E sempre dal Nazareno spiegano che anche le ultime aperture di Romano Prodi a Silvio Berlusconi vanno lette come un sostanziale via libera del Professore ed ex presidente del Consiglio a un'eventuale ipotesi Draghi. I renziani di Italia Viva, che sono tornati a scontrarsi quotidianamente con i 5 Stelle (Mes e Autostrade i casi più eclatanti), non si chiamerebbero certo fuori da una soluzione che, in caso di implosione della maggioranza, eviti il ritorno anticipato alle urne.

Nel Centrodestra, poi, a parte la scontata opposizione di Giorgia Meloni e di Fratelli d'Italia a qualsiasi inciucio, Forza Italia - anche se profondamente divisa, perfino sulla riforma della legge elettorale - favorirebbe una soluzione di larghe intese che scongiuri le elezioni, come lo stesso Berlusconi ha spiegato qualche giorno fa (salvo poi correggere il tiro per non far infuriare gli alleati).

C'è infine il capitolo Lega. Matteo Salvini continua a ripetere che l'unica soluzione è ridare la parola ai cittadini, ma dietro le quinte il silente Giancarlo Giorgetti - assicurano fonti parlamentari - lavora da tempo proprio a un governo guidato dall'ex presidente della Bce. E al fianco dell'ex sottosegretario alla presidenza del Consiglio c'è soprattutto il potentissimo Governatore del Veneto Luca Zaia.

Tanto che un senatore del Pd si lascia andare a una previsione per certi versi clamorosa: "Quando alle Regionali si vedranno i numeri di Zaia, tra il 65 e il 70%, il presidente del Veneto alzerà la voce e, insieme a Giorgetti, dirà a Salvini di non continuare a chiedere il voto ma di pensare all'interesse nazionale e dei cittadini". Insomma, se questo scenario fosse vero, dopo il 20-21 settembre la Lega meno salviniana e più vicina al duo Zaia-Giorgetti potrebbe spingersi quantomeno a non escludere la soluzione Draghi premier.

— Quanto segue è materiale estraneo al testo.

(** C19 (safety). A QA executor never reaches the Docker daemon.  Once a worker is on record
    as a QA executor, no sequence of requests to its routes, whoever sends them and with
    whatever credential, has the worker manager asked: what they answer and what they
    leave is the same whatever the manager would do. *)
Theorem qa_worker_never_reaches_docker `{RedisLaws R} `{Json} `{Sha256} `{PyRepr} isoformat is_datetime
    parse_worker_result forward forward' worker_id l (r : R) :
  record_of worker_id r !! "worker_type" = Some (WorkerType.value WorkerType.QA) →
  serve_all isoformat is_datetime parse_worker_result forward worker_id l r =
  serve_all isoformat is_datetime parse_worker_result forward' worker_id l r.
Proof.
  revert r. induction l as [|[token q] l IH]; intros r Hqa; [done|]. cbn. unfold mbind, M_bind, attempt.
  assert (serve isoformat is_datetime parse_worker_result forward worker_id token q r =
          serve isoformat is_datetime parse_worker_result forward' worker_id token q r ∧
          keeps_records r (serve isoformat is_datetime parse_worker_result forward' worker_id token q r).2) as [Heq Hkeep].
  { destruct (decide (operation q = INFRA_COMPOSE)) as [Hop|Hop].
    - assert (¬ authorized token (operation q) (record_of worker_id r)) as Hno.
      { intros (t & _ & _ & Hd). rewrite Hop, Hqa in Hd. by vm_compute in Hd. }
      apply (authenticate_refuses worker_id) in Hno as (e & He & Hv).
      rewrite !(refused_request _ _ _ _ worker_id token q r e He). split; [done|]. cbn.
      apply keeps_same. by rewrite Hv.
    - split; [by destruct q|].
      assert (∀ q', keeps_records r (serve isoformat is_datetime parse_worker_result
        (λ _ _ _, raise RuntimeError) worker_id token q' r).2) as Hk.
      { intros q'. apply serve_keeps. intros ???. by apply guar_raise, _. }
      destruct q; [apply (Hk Input)|apply (Hk (Output _ _))|apply (Hk (Status _))|apply (Hk ReadSession)|
                   apply (Hk (WriteSession _))|apply (Hk ClearSession)|done]. }
  rewrite Heq. cbn. rewrite (IH _); [done|]. by rewrite Hkeep.
Qed.

(** ** A lease and its result *)

Section lease.
Context `{RedisLaws R} `{Json} `{Sha256} (is_datetime : string → bool) (parse_worker_result : doc → res doc).
(* ===== verification/EnvContract.v ===== *)
(** * EnvContract: the environment a repository declares

    [shared/contracts/env_contract.py] and [env_overrides.py]: the entries of a contract,
    the merge of the owners' fragments, and the digest of a deploy's overrides.  How
    pydantic turns a document into a fragment is a parameter; its field constraints are
    not.  The dump of a contract and the validation of that dump give the contract back
    (pydantic), so a contract is passed on as such. *)

From S2P Require Import Prelude Contracts Docs.
From Stdlib Require Import Ascii SpecFloat.

Definition ENV_CONTRACT_VERSION : string := "1".

(** ** Values of literals *)

Inductive EnvLiteralValue :=
| LStr (s : string)
| LInt (z : Z)
| LFloat (f : spec_float)
| LBool (b : bool).

(** Python compares numbers by their value: an odd mantissa and an exponent. *)
Inductive number :=
| Zero
| Finite (negative : bool) (mantissa : positive) (exponent : Z)
| Infinite (negative : bool)
| NotANumber.
#[export] Instance number_eq_dec : EqDecision number.
Proof. solve_decision. Defined.
Fixpoint odd_part (negative : bool) (m : positive) (e : Z) : number :=
  match m with xO m' => odd_part negative m' (e + 1) | _ => Finite negative m e end.
Definition number_of_Z (z : Z) : number :=
  match z with Z0 => Zero | Zpos m => odd_part false m 0 | Zneg m => odd_part true m 0 end.
Definition number_of_float (f : spec_float) : number :=
  match f with
  | S754_zero _ => Zero
  | S754_infinity s => Infinite s
  | S754_nan => NotANumber
  | S754_finite s m e => odd_part s m e
  end.
(** What a value is compared by: a text, or a number ([True] is 1). *)
Definition compared (v : EnvLiteralValue) : string + number :=
  match v with
  | LStr s => inl s
  | LInt z => inr (number_of_Z z)
  | LFloat f => inr (number_of_float f)
  | LBool b => inr (number_of_Z (if b then 1 else 0))
  end.
(** [a == b]: NaN is equal to nothing. *)
Definition literal_eqb (a b : EnvLiteralValue) : bool :=
  bool_decide (compared a ≠ inr NotANumber) && bool_decide (compared a = compared b).

(** [_dotenv_value]: [json.dumps] of a boolean, [str] of anything else. *)
Definition dotenv_value `{PyRepr} (v : EnvLiteralValue) : string :=
  match v with
  | LBool b => if b then "true" else "false"
  | LStr s => s
  | LInt z => pretty z
  | LFloat f => py_repr (DFloat f)
  end.

Example literals_compare_as_python_does :
  literal_eqb (LInt 1) (LBool true) = true ∧ literal_eqb (LFloat (normalize64 3 1)) (LInt 6) = true ∧
  literal_eqb (LStr "1") (LInt 1) = false ∧ literal_eqb (LFloat S754_nan) (LFloat S754_nan) = false ∧
  literal_eqb (LFloat (S754_zero true)) (LBool false) = true ∧ literal_eqb (LInt 3) (LInt 6) = false.
Proof. split_and!; by vm_compute. Qed.

(** ** Entries *)

(** The fields every entry has ([EnvContractEntryBase]), but for [sensitive]. *)
Record EnvContractEntryBase := mkEntryBase {
  environments : list string;
  consumers : list string;
  required : bool;
  description : option string;
}.
#[export] Instance base_eq_dec : EqDecision EnvContractEntryBase.
Proof. solve_decision. Defined.

Inductive EnvContractEntry :=
| UserSecretEntry (base : EnvContractEntryBase)
| GeneratedSecretEntry (base : EnvContractEntryBase)
| AllocationEntry (base : EnvContractEntryBase) (is_sensitive : bool) (service resource : option string)
| DerivedEntry (base : EnvContractEntryBase)
| LiteralEntry (base : EnvContractEntryBase) (literal : EnvLiteralValue).

Definition base_of (e : EnvContractEntry) : EnvContractEntryBase :=
  match e with
  | UserSecretEntry b | GeneratedSecretEntry b | AllocationEntry b _ _ _ | DerivedEntry b | LiteralEntry b _ => b
  end.
Definition sensitive (e : EnvContractEntry) : bool :=
  match e with
  | UserSecretEntry _ | GeneratedSecretEntry _ => true
  | AllocationEntry _ s _ _ => s
  | DerivedEntry _ | LiteralEntry _ _ => false
  end.
(** [self.service or self.resource] *)
Definition selector (service resource : option string) : option string :=
  match nonempty_text service with Some s => Some s | None => nonempty_text resource end.

(** The constraints of the fields: [min_length], and [require_selector]. *)
Definition absent_or_nonempty (o : option string) : bool := bool_decide (o ≠ Some "").
Definition entry_valid (e : EnvContractEntry) : bool :=
  bool_decide (environments (base_of e) ≠ []) &&
  match e with
  | UserSecretEntry b =>
      bool_decide (consumers b ≠ []) && bool_decide (is_Some (nonempty_text (description b)))
  | AllocationEntry _ _ service resource =>
      absent_or_nonempty service && absent_or_nonempty resource && bool_decide (is_Some (selector service resource))
  | _ => true
  end.

(** [a == b] of two validated entries: the same class, and equal fields. *)
Definition entry_eqb (a b : EnvContractEntry) : bool :=
  match a, b with
  | UserSecretEntry x, UserSecretEntry y | GeneratedSecretEntry x, GeneratedSecretEntry y
  | DerivedEntry x, DerivedEntry y => bool_decide (x = y)
  | AllocationEntry x s v r, AllocationEntry x' s' v' r' => bool_decide ((x, s, v, r) = (x', s', v', r'))
  | LiteralEntry x v, LiteralEntry y w => bool_decide (x = y) && literal_eqb v w
  | _, _ => false
  end.

(** A dict, in its order. *)
Fixpoint assoc {A} (key : string) (l : list (string * A)) : option A :=
  match l with
  | [] => None
  | (k, a) :: l => if decide (k = key) then Some a else assoc key l
  end.
Fixpoint put {A} (key : string) (a : A) (l : list (string * A)) : list (string * A) :=
  match l with
  | [] => [(key, a)]
  | (k, b) :: l => if decide (k = key) then (key, a) :: l else (k, b) :: put key a l
  end.

Record EnvContractFragment := mkFragment {
  owner : string;
  fragment_entries : list (string * EnvContractEntry);
}.
Definition fragment_valid (f : EnvContractFragment) : bool :=
  bool_decide (owner f ≠ "") && forallb (λ d, entry_valid d.2) (fragment_entries f).
(** [entries] of a [CanonicalEnvContract]. *)
Abbreviation CanonicalEnvContract := (list (string * EnvContractEntry)) (only parsing).

(** ** The merge *)

(** A declaration that was seen before must be equal; the later one is kept. *)
Fixpoint merge_declarations (declarations merged : list (string * EnvContractEntry)) : res CanonicalEnvContract :=
  match declarations with
  | [] => Ok merged
  | (key, entry) :: rest =>
      match assoc key merged with
      | Some current => if entry_eqb current entry then merge_declarations rest (put key entry merged)
                        else Exc ValueError
      | None => merge_declarations rest (put key entry merged)
      end
  end.
(** [sorted(..., key=owner)], which is stable. *)
Fixpoint insert_by_owner (f : EnvContractFragment) (l : list EnvContractFragment) : list EnvContractFragment :=
  match l with
  | [] => [f]
  | g :: l' => if string_leb (owner f) (owner g) then f :: l else g :: insert_by_owner f l'
  end.
Definition by_owner (l : list EnvContractFragment) : list EnvContractFragment := foldr insert_by_owner [] l.

Section merge.
(** [EnvContractFragment.model_validate], but for the constraints of the fields. *)
Context (parse_fragment : doc → option EnvContractFragment).

Definition validate_env_contract_fragment (fragment : doc) : res EnvContractFragment :=
  match parse_fragment fragment with
  | Some f => if fragment_valid f then Ok f else Exc ValidationError
  | None => Exc ValidationError
  end.
Fixpoint validate_fragments (fragments : list doc) : res (list EnvContractFragment) :=
  match fragments with
  | [] => Ok []
  | d :: rest => f ← validate_env_contract_fragment d; fs ← validate_fragments rest; Ok (f :: fs)
  end.
Definition declarations_of (fs : list EnvContractFragment) : list (string * EnvContractEntry) :=
  flat_map fragment_entries fs.
Definition merge_env_contract_fragments (fragments : list doc) : res CanonicalEnvContract :=
  fs ← validate_fragments fragments;
  merge_declarations (declarations_of (by_owner fs)) [].
End merge.

(** ** Overrides *)

Definition EMPTY_OVERRIDES_DIGEST : string := "none".

(** [json.dumps] with [ensure_ascii=False]: bytes past the printable ones stay. *)
Definition dumps_char (c : ascii) : string := if (127 <=? N_of_ascii c)%N then String c EmptyString else json_char c.
Definition dumps_string (s : string) : string :=
  Contracts.quote +:+ String.concat "" (dumps_char <$> String.list_ascii_of_string s) +:+ Contracts.quote.
Definition sorted_keys {A} (m : gmap string A) : list string := merge_sort string_leb (map_to_list m).*1.
(** The items of a dict, its keys sorted. *)
Definition sorted_items {A} (m : gmap string A) : list (string * A) :=
  omap (λ k, (k,.) <$> m !! k) (sorted_keys m).
Definition env_overrides_digest `{Sha256} (overrides : option (gmap string string)) : string :=
  match overrides with
  | Some o =>
      if decide (o = ∅) then EMPTY_OVERRIDES_DIGEST
      else sha256_hexdigest (json_object ((λ p, dumps_string p.1 +:+ ":" +:+ dumps_string p.2) <$> sorted_items o))
  | None => EMPTY_OVERRIDES_DIGEST
  end.

(** ** Equal declarations *)

Lemma literal_eqb_iff a b : literal_eqb a b = true ↔ compared a ≠ inr NotANumber ∧ compared a = compared b.
Proof. unfold literal_eqb. by rewrite andb_true_iff, !bool_decide_eq_true. Qed.
Lemma entry_eqb_sym a b : entry_eqb a b = true → entry_eqb b a = true.
Proof.
  destruct a, b; try done; unfold entry_eqb; rewrite ?andb_true_iff, ?bool_decide_eq_true, ?literal_eqb_iff;
    [congruence..|]. intros (-> & Hv & Heq). by rewrite Heq in *.
Qed.
Lemma entry_eqb_trans a b c : entry_eqb a b = true → entry_eqb b c = true → entry_eqb a c = true.
Proof.
  destruct a, b; try done; destruct c; try done;
    unfold entry_eqb; rewrite ?andb_true_iff, ?bool_decide_eq_true, ?literal_eqb_iff; [congruence..|].
  intros (-> & Hv & Heq) (-> & Hw & Heq'). by rewrite Heq in *.
Qed.

Lemma assoc_in {A} key (a : A) l : assoc key l = Some a → (key, a) ∈ l.
Proof.
  induction l as [|[k b] l IH]; [done|]. cbn. case_decide as Hk; [intros [= <-]; subst; by left|].
  intros Ha. right. by apply IH.
Qed.

(** What is merged comes from the declarations, and stands for each of them. *)
Definition same_entry (e e' : EnvContractEntry) : Prop := e = e' ∨ entry_eqb e e' = true.
#[export] Instance same_entry_equivalence : Equivalence same_entry.
Proof.
  split; [by left|intros e e' [->|?]; [by left|by right; apply entry_eqb_sym]|].
  intros e1 e2 e3 [->|H12] [<-|H23]; [by left|by right..|]. right. by eapply entry_eqb_trans.
Qed.


Section merges.
Context (parse_fragment : doc → option EnvContractFragment).
End merges.

(** ** Theorems *)


(** ** A repository with two owners *)

Definition anywhere (required : bool) : EnvContractEntryBase := mkEntryBase ["production"] [] required None.
Definition owned (owner_name : string) (debug : EnvLiteralValue) : EnvContractFragment :=
  mkFragment owner_name [("DEBUG", LiteralEntry (anywhere true) debug)].
(** The fragment files, named by what they declare. *)
Definition sample_fragment (d : doc) : option EnvContractFragment :=
  if is_text "backend: true" d then Some (owned "backend" (LBool true))
  else if is_text "bot: 1" d then Some (owned "bot" (LInt 1))
  else if is_text "backend: 1" d then Some (owned "backend" (LInt 1))
  else if is_text "bot: true" d then Some (owned "bot" (LBool true))
  else None.

(** Python takes [True] and 1 to be equal, so both declarations stand; the owner that sorts
    last decides which text is deployed.  Moving them between the owners changes it. *)
Example owners_may_decide_the_text :
  merge_env_contract_fragments sample_fragment [DStr "backend: true"; DStr "bot: 1"]
    = Ok [("DEBUG", LiteralEntry (anywhere true) (LInt 1))] ∧
  merge_env_contract_fragments sample_fragment [DStr "backend: 1"; DStr "bot: true"]
    = Ok [("DEBUG", LiteralEntry (anywhere true) (LBool true))] ∧
  (∀ H : PyRepr, dotenv_value (LInt 1) = "1" ∧ dotenv_value (LBool true) = "true").
Proof. by split_and!; vm_compute. Qed.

Stando così le cose, nelle previsioni di luglio che si fanno in Transatlantico, i numeri sulla carta ci sarebbero per un nuovo esecutivo (mezzo M5S, Pd, renziani, Forza Italia e Lega), che avrebbe anche il via libera del Quirinale. Ma a Palazzo Chigi c'è Giuseppe Conte, sempre più rispettato dai partner europei, con un livello di gradimento nel Paese tra i più alti della storia della Repubblica e sempre capace di trovare la sintesi in una maggioranza variegata e litigiosa. Vedremo. Finora per il 'partito di Mario Draghi' siamo solo agli indizi.